Mustang
- Agency: Abbott Mead Vickers BBDO
- Client: Diageo
- Language: English
- Running time: 60 seconds
- Product: Guinness draught stout;
- Release date: 2004
- Directed by: Anthony Minghella
- Music by: "Mustang" - Craig Armstrong
- Production company: Paul Weiland Film Company
- Produced by: Carol Powell
- Country: United Kingdom
- Budget: £15m
- Preceded by: Moth
- Followed by: noitulovE
- Official website: http://www.guinness.com/

= Mustang (advertisement) =

Advertising campaign for Guinness beer

Mustang is a 2004 television and cinema advertising campaign promoting Guinness-brand draught stout. It was produced by advertising agency Abbott Mead Vickers BBDO, and aired in Europe, North America, and parts of Asia. The ad was filmed in the United States, and was directed by the Academy Award-winning British film director Anthony Minghella, famous for his work on The English Patient.

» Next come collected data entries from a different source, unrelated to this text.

(** X4.  [get_depth] takes the first [price_levels] items of each side; the
    bid side iterates from the lowest price, so when it holds more levels
    than asked for, every returned bid is priced below the best bid. *)
Theorem X4_get_depth_returns_lowest_bids (ob : order_book.OrderBook) (price_levels : nat)
  (best : Q * Q) :
  book_ok ob ->
  (price_levels < List.length (order_book.bids ob))%nat ->
  order_book.best_bid_item ob = Some best ->
  List.length (order_book.get_depth ob price_levels).2 = price_levels /\
  Forall (fun level => level.1 < best.1) (order_book.get_depth ob price_levels).2.
Proof.
  intros [_ [Hsorted _]] Hlen Hbest. unfold order_book.get_depth. simpl.
  split; [rewrite length_take; lia|].
  apply Forall_forall. intros level Hin.
  apply list_elem_of_lookup in Hin as [i Hi].
  apply lookup_take_Some in Hi as [Hi Hlt].
  unfold order_book.best_bid_item, SortedDict.peek_last in Hbest.
  rewrite last_lookup in Hbest.
  apply (ascending_lookup_lt (SortedDict.keys (order_book.bids ob)) i
           (pred (List.length (order_book.bids ob)))); [exact Hsorted|lia| |].
  - unfold SortedDict.keys. rewrite list_lookup_fmap, Hi. reflexivity.
  - unfold SortedDict.keys. rewrite list_lookup_fmap, Hbest. reflexivity.
Qed.

Lemma update_refreshed now ob data ob' ts :
  order_book.update now ob data = (ob', Ok ts) -> refreshed ob'.
Proof.
  unfold order_book.update. intros Hup.
  destruct (if py_truthy (dict_get data "asks" (VList [])) then _ else _)
    as [ob1 [u1|e1]]; [|discriminate].
  destruct (if py_truthy (dict_get data "bids" (VList [])) then _ else _)
    as [ob2 [u2|e2]]; [|discriminate].
  inversion Hup; subst. split; reflexivity.
Qed.

End MoreOrderBook.


Lemma X2_update_keeps_side_not_provided_witness :
  let ob := (order_book.update (H := decimal_parser) 0 (order_book.init (VStr "BTC-USDT") 5)
               (snapshot [token_pair "99" "1"] [token_pair "101" "2"])).1 in
  order_book.side_of
    (order_book.update (H := decimal_parser) 1 ob (snapshot [token_pair "98" "4"] [])).1 false
  = order_book.side_of ob false.
Proof.
  apply (X2_update_keeps_side_not_provided (H := decimal_parser)).
  reflexivity.
Defined.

The sequence revolves around a man sent to a prison camp in the Midwestern United States, where he is instructed to train wild mustangs. A prisoner stares down one of the mustangs before opening the gate to release him. The prisoner is charged with retrieving the horse, and the piece ends with the man riding the horse across the plains, over the strapline "a story of darkness and light".

Mustang was the last Guinness advertisement to use the strapline, following the earlier Moth. After Mustang, Abbott Mead Vickers chose to return to its established "Good things come to those who wait" campaign, the next piece of which (noitulovE) aired in 2005.